Problem:
Set down all of the lines below exactly as they are given.

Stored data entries
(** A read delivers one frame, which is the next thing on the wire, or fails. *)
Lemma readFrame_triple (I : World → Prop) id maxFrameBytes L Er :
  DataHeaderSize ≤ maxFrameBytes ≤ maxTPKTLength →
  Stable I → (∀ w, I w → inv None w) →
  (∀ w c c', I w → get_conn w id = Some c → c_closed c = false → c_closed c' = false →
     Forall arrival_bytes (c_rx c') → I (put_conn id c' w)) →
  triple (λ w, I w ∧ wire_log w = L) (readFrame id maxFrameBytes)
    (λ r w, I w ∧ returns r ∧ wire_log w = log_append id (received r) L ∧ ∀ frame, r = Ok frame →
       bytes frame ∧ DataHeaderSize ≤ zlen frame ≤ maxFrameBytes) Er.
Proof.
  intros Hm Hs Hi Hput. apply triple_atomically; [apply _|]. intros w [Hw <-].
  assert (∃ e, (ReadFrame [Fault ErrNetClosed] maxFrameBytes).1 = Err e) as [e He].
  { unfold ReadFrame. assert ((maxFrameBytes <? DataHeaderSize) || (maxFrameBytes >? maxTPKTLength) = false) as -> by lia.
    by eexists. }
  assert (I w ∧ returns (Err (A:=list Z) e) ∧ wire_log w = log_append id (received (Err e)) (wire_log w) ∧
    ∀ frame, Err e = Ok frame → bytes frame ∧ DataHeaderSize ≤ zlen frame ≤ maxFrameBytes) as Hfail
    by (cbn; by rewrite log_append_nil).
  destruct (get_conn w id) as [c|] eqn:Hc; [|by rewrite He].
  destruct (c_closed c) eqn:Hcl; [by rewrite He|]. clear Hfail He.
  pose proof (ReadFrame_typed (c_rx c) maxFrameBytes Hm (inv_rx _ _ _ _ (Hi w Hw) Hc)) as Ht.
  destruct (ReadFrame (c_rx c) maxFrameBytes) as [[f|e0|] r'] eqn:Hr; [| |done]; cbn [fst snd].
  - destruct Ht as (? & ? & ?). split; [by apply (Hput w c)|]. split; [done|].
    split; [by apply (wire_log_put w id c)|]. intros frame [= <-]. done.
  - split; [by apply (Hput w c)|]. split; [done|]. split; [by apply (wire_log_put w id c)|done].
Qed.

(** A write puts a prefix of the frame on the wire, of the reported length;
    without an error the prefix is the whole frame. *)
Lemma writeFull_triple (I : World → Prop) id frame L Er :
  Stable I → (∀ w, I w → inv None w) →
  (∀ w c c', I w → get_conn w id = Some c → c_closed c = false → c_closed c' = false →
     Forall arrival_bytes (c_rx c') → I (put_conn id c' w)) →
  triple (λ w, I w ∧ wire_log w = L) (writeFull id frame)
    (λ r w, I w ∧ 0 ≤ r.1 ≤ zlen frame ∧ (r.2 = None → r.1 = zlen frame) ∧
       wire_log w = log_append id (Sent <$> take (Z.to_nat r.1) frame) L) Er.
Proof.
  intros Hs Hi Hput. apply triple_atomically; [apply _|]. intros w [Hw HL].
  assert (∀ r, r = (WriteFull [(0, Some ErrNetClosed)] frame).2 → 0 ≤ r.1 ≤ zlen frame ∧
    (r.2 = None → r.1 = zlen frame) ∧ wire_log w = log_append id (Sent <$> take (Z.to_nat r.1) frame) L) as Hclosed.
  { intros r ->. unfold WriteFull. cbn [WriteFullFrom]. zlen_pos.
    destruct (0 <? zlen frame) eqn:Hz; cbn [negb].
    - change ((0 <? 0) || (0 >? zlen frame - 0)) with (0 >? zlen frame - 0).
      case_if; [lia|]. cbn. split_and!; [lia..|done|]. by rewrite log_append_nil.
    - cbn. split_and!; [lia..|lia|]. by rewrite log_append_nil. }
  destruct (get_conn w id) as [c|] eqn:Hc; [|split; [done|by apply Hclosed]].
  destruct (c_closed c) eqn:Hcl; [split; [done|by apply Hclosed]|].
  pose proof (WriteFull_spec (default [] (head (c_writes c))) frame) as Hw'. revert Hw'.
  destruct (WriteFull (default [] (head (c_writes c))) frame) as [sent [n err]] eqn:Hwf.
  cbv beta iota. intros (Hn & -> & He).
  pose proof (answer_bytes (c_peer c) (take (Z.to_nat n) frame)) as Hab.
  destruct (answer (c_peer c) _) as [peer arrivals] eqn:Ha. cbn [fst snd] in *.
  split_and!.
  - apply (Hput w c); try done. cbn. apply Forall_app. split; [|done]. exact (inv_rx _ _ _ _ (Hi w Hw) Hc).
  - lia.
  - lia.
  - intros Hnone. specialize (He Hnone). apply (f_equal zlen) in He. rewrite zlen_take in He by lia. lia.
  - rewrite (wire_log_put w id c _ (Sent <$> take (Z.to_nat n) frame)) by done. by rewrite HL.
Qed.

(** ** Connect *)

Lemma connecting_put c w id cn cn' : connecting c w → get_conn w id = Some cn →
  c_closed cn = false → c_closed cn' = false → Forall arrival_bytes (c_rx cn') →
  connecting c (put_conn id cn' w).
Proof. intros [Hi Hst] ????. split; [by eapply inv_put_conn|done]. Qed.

Solution to the problem:
(** A read delivers one frame, which is the next thing on the wire, or fails. *)
Lemma readFrame_triple (I : World → Prop) id maxFrameBytes L Er :
  DataHeaderSize ≤ maxFrameBytes ≤ maxTPKTLength →
  Stable I → (∀ w, I w → inv None w) →
  (∀ w c c', I w → get_conn w id = Some c → c_closed c = false → c_closed c' = false →
     Forall arrival_bytes (c_rx c') → I (put_conn id c' w)) →
  triple (λ w, I w ∧ wire_log w = L) (readFrame id maxFrameBytes)
    (λ r w, I w ∧ returns r ∧ wire_log w = log_append id (received r) L ∧ ∀ frame, r = Ok frame →
       bytes frame ∧ DataHeaderSize ≤ zlen frame ≤ maxFrameBytes) Er.
Proof.
  intros Hm Hs Hi Hput. apply triple_atomically; [apply _|]. intros w [Hw <-].
  assert (∃ e, (ReadFrame [Fault ErrNetClosed] maxFrameBytes).1 = Err e) as [e He].
  { unfold ReadFrame. assert ((maxFrameBytes <? DataHeaderSize) || (maxFrameBytes >? maxTPKTLength) = false) as -> by lia.
    by eexists. }
  assert (I w ∧ returns (Err (A:=list Z) e) ∧ wire_log w = log_append id (received (Err e)) (wire_log w) ∧
    ∀ frame, Err e = Ok frame → bytes frame ∧ DataHeaderSize ≤ zlen frame ≤ maxFrameBytes) as Hfail
    by (cbn; by rewrite log_append_nil).
  destruct (get_conn w id) as [c|] eqn:Hc; [|by rewrite He].
  destruct (c_closed c) eqn:Hcl; [by rewrite He|]. clear Hfail He.
  pose proof (ReadFrame_typed (c_rx c) maxFrameBytes Hm (inv_rx _ _ _ _ (Hi w Hw) Hc)) as Ht.
  destruct (ReadFrame (c_rx c) maxFrameBytes) as [[f|e0|] r'] eqn:Hr; [| |done]; cbn [fst snd].
  - destruct Ht as (? & ? & ?). split; [by apply (Hput w c)|]. split; [done|].
    split; [by apply (wire_log_put w id c)|]. intros frame [= <-]. done.
  - split; [by apply (Hput w c)|]. split; [done|]. split; [by apply (wire_log_put w id c)|done].
Qed.

(** A write puts a prefix of the frame on the wire, of the reported length;
    without an error the prefix is the whole frame. *)
Lemma writeFull_triple (I : World → Prop) id frame L Er :
  Stable I → (∀ w, I w → inv None w) →
  (∀ w c c', I w → get_conn w id = Some c → c_closed c = false → c_closed c' = false →
     Forall arrival_bytes (c_rx c') → I (put_conn id c' w)) →
  triple (λ w, I w ∧ wire_log w = L) (writeFull id frame)
    (λ r w, I w ∧ 0 ≤ r.1 ≤ zlen frame ∧ (r.2 = None → r.1 = zlen frame) ∧
       wire_log w = log_append id (Sent <$> take (Z.to_nat r.1) frame) L) Er.
Proof.
  intros Hs Hi Hput. apply triple_atomically; [apply _|]. intros w [Hw HL].
  assert (∀ r, r = (WriteFull [(0, Some ErrNetClosed)] frame).2 → 0 ≤ r.1 ≤ zlen frame ∧
    (r.2 = None → r.1 = zlen frame) ∧ wire_log w = log_append id (Sent <$> take (Z.to_nat r.1) frame) L) as Hclosed.
  { intros r ->. unfold WriteFull. cbn [WriteFullFrom]. zlen_pos.
    destruct (0 <? zlen frame) eqn:Hz; cbn [negb].
    - change ((0 <? 0) || (0 >? zlen frame - 0)) with (0 >? zlen frame - 0).
      case_if; [lia|]. cbn. split_and!; [lia..|done|]. by rewrite log_append_nil.
    - cbn. split_and!; [lia..|lia|]. by rewrite log_append_nil. }
  destruct (get_conn w id) as [c|] eqn:Hc; [|split; [done|by apply Hclosed]].
  destruct (c_closed c) eqn:Hcl; [split; [done|by apply Hclosed]|].
  pose proof (WriteFull_spec (default [] (head (c_writes c))) frame) as Hw'. revert Hw'.
  destruct (WriteFull (default [] (head (c_writes c))) frame) as [sent [n err]] eqn:Hwf.
  cbv beta iota. intros (Hn & -> & He).
  pose proof (answer_bytes (c_peer c) (take (Z.to_nat n) frame)) as Hab.
  destruct (answer (c_peer c) _) as [peer arrivals] eqn:Ha. cbn [fst snd] in *.
  split_and!.
  - apply (Hput w c); try done. cbn. apply Forall_app. split; [|done]. exact (inv_rx _ _ _ _ (Hi w Hw) Hc).
  - lia.
  - lia.
  - intros Hnone. specialize (He Hnone). apply (f_equal zlen) in He. rewrite zlen_take in He by lia. lia.
  - rewrite (wire_log_put w id c _ (Sent <$> take (Z.to_nat n) frame)) by done. by rewrite HL.
Qed.

(** ** Connect *)

Lemma connecting_put c w id cn cn' : connecting c w → get_conn w id = Some cn →
  c_closed cn = false → c_closed cn' = false → Forall arrival_bytes (c_rx cn') →
  connecting c (put_conn id cn' w).
Proof. intros [Hi Hst] ????. split; [by eapply inv_put_conn|done]. Qed.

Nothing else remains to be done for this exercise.